> _EXERCISE_
Both the line below containing "(X : mat) (mean" and the line containing "(GaussianProcess", along with every line between them, should be repeated exactly; no other line belongs in the answer.

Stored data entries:
────────────────────

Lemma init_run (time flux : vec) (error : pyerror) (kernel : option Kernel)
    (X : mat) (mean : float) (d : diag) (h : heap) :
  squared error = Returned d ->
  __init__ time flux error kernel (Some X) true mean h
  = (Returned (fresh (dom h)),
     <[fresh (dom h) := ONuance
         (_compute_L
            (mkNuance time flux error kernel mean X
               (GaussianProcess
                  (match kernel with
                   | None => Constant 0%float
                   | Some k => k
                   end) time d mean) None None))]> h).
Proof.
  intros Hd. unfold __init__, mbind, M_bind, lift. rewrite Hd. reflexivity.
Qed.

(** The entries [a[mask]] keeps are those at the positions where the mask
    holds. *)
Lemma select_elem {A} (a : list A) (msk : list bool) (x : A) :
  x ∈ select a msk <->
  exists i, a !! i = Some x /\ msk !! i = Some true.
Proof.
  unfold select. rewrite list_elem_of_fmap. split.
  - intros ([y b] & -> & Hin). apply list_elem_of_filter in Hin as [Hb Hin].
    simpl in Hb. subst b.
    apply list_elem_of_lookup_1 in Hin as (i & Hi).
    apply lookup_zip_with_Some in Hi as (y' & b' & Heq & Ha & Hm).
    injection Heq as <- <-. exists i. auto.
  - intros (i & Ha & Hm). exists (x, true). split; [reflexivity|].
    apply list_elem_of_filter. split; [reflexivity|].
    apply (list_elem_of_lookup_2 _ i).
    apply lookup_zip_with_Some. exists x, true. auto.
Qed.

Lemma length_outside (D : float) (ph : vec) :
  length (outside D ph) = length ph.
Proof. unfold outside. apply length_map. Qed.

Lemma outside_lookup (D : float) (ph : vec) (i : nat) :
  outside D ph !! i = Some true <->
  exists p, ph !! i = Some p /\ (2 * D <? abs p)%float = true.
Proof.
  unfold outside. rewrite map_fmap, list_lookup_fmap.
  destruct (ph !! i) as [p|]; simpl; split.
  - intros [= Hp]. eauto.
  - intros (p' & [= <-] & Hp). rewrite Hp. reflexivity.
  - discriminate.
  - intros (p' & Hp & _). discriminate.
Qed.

────────────────────

> _RESULT OF THE EXERCISE_
    (X : mat) (mean : float) (d : diag) (h : heap) :
  squared error = Returned d ->
  __init__ time flux error kernel (Some X) true mean h
  = (Returned (fresh (dom h)),
     <[fresh (dom h) := ONuance
         (_compute_L
            (mkNuance time flux error kernel mean X
               (GaussianProcess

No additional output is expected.